Dans son dernier livre Pierre Le Pillouër propose quelque chose à quoi peu osent se risquer, parce que cela montre l’écriture non pas comme un « produit fini », mais plutôt comme une production en train de se faire, et en plus, comme saisie dans le moment de sa plus grande incertitude. Je fais le lien ici avec le fait que PLP, avant Sitaudis, a été de TXT (nos seventies eighties). Pourquoi ? Évidemment parce que le trigramme (qui est un joli palindrome, en forme de calvaire) désigne un lieu, un champ où des choses se sont expérimentées dans l’écriture, à l’époque on disait beaucoup, barthésiennement : le texte. De cela, de cette aventure, PLP est le digne héritier.
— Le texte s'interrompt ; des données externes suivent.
(** [ValidatorProvider.create(schemeName, schemeNamespace)] *)
Definition create (schemeName schemeNamespace : string) : t :=
  new schemeName schemeNamespace.

(** The builder's two states. *)
Definition Open (v : t) : Prop := finalized v = false.
Definition Finalized (v : t) : Prop := finalized v = true.

(** A chain of proxy calls, each on the builder the previous one left.
    A call that returns [RetAccessor] takes the validator out of [t]:
    [run] describes the chains that contain no such call. *)
Definition run (calls : list (string * list value)) (v : t) : t :=
  fold_left (fun acc c => fst (call (fst c) (snd c) acc)) calls v.

(** The property names that end a chain. *)
Definition terminal (property : string) : bool :=
  String.eqb property "all" || String.eqb property "any"
  || String.eqb property "allOf" || String.eqb property "anyOf".

End Validator.

(* ===================================================================== *)
(** ** The provider registry ([src/main.js]) *)
(* ===================================================================== *)

Module Registry.

(** What [register] stores under [namespaces[namespace][name]]. *)
Record entry : Type := Entry {
  name : string;
  validations : list string;
  provider : value
}.

(** The private [namespaces] collection: namespace, then scheme name. *)
Abbreviation store := (gmap string (gmap string entry)).

(** [const namespaces = { global: {} }] *)
Definition initial : store := {[ "global" := ∅ ]}.

Inductive error : Type :=
| NotAProperObject (type : string) (v : value)
    (* Expected provider object to be a proper object, but instead found: ... *)
| AlreadyRegistered (name namespace : string)
    (* Attempted to register a provider under already registered name ... *)
| InvalidParamPrefix (name namespace key : string)
    (* ... contains an invalid _params entry "<key>". The string value must begin with ... *)
| ParamNotAString (name namespace key type : string) (v : value).
    (* ... contains an invalid _params entry "<key>". Expected a string, but instead found ... *)

(** The names that are lifecycle handlers, never validations. *)
Definition reserved : list string := ["before"; "after"; "params"; "error"].

(** [(typeof namespace !== 'string') || (namespace.length === 0)] decides
    whether the namespace argument falls back to ['global']. *)
Definition namespace_or_global (namespace : value) : string :=
  match namespace with
  | VStr s => if Nat.eqb (String.length s) 0 then "global" else s
  | _ => "global"
  end.

(** The [for (const key in provider._params)] loop: the first entry that
    is not a well-prefixed string throws. *)
Fixpoint check_params (name namespace : string)
    (defs : list (string * value)) : option error :=
  match defs with
  | [] => None
  | (key, VStr s) :: rest =>
      if valid_definition_prefix s then check_params name namespace rest
      else Some (InvalidParamPrefix name namespace key)
  | (key, v) :: _ => Some (ParamNotAString name namespace key (typeof v) v)
  end.

(** [Object.keys(provider)
       .filter(k => typeof provider[k] === 'function')
       .filter(k => ['before','after','params','error'].indexOf(k) < 0)] *)
Definition extract_validations (provider : value) : list string :=
  match provider with
  | VObj props =>
      filter (fun k => indexOf k reserved = None)
        (filter (fun k => typeof (get provider k) = "function") (keys props))
  | _ => []
  end.

(** [register(provider, name, namespace)]: the store it leaves and the
    error it throws, if any.  The namespace object is created before the
    later checks, so a throwing call can still leave a new, empty
    namespace behind.  The test [ns[name]] is a read: besides a stored
    entry it finds what the namespace object inherits from
    [Object.prototype], so a name such as ['toString'] counts as taken.

    The store describes the namespaces whose names no object inherits a
    member under.  Under such a name ([inherited_name]) the read
    [namespaces[namespace]] finds a built-in object; what [register]
    writes on it is kept under that name here, but the properties the
    built-in object has of its own are not described, nor is what every
    other object then inherits of what is written on [Object.prototype]
    itself. *)
Definition register (provider : value) (name : string) (namespace : value)
    (namespaces : store) : store * option error :=
  if negb (is_proper_object provider) then
    (namespaces, Some (NotAProperObject (typeof provider) provider))
  else
    let namespace := namespace_or_global namespace in
    let ns := default ∅ (namespaces !! namespace) in
    let namespaces := <[namespace := ns]> namespaces in
    match ns !! name with
    | Some _ => (namespaces, Some (AlreadyRegistered name namespace))
    | None =>
      if inherited_name name
      then (namespaces, Some (AlreadyRegistered name namespace))
      else
        let defs := get provider "_params" in
        let bad :=
          if is_proper_object defs then
            match defs with
            | VObj entries => check_params name namespace entries
            | _ => None
            end
          else None in
        match bad with
        | Some e => (namespaces, Some e)
        | None =>
            let e := {| name := name;
                        validations := extract_validations provider;
                        provider := provider |} in
            (<[namespace := <[name := e]> ns]> namespaces, None)
        end
    end.

(** [unregister(name, namespace)]: the store it leaves and the entry it
    removes and returns; [None] when there is no entry to remove.  The
    call then returns what the read [ns[name]] finds: [undefined], or,
    for a name under which the namespace object inherits a member
    ([inherited_name]), that member, which is not an entry. *)
Definition unregister (name : string) (namespace : value)
    (namespaces : store) : store * option entry :=
  let namespace := namespace_or_global namespace in
  match namespaces !! namespace with
  | Some ns => (<[namespace := delete name ns]> namespaces, ns !! name)
  | None => (namespaces, None)
  end.

(** The stores the exported operations can produce from the initial one. *)
Inductive reachable : store -> Prop :=
| reach_initial : reachable initial
| reach_register provider name namespace namespaces :
    reachable namespaces ->
    reachable (fst (register provider name namespace namespaces))
| reach_unregister name namespace namespaces :
    reachable namespaces ->
    reachable (fst (unregister name namespace namespaces)).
Ça et pas ça, c’est donc (et explicitement) ce que PLP situe comme une collection (je préfère le mot « collection » au mot « recueil ») de visions et d’auditions « issues de l’état de demi-conscience qui se dissipe vite dans le sommeil ou dans le retour à la norme ». Pas des récits de rêves, pas des rêveries diurnes, mais des choses qui seraient plutôt comme des noyaux narratifs pas développés, à l’instant où la bulle éclate (juste avant, ou juste après). Juste (à peine) une image, juste (à peine) un fragment de dialogue, du côté du phatique parfois. Déterminé dans l’indétermination.

Visions et auditions, parce qu’on a en effet les deux, dans chaque texte. La vision : des phrases ou bouts de phrases souvent nominales, ekphrasis lacunaire qui fait voir une scène, un détail (« On dirait Polanski très jeune très blond / rougeaud, ivre, heureux »). L’audition, emphatiquement marquée par, en capitales, LA VOIX DIT, suivi d’un court texte en italiques souvent sous forme de bribes, de brimborions presque pas formulés. Décousus. Les deux séries, donc, alternées dans chaque texte.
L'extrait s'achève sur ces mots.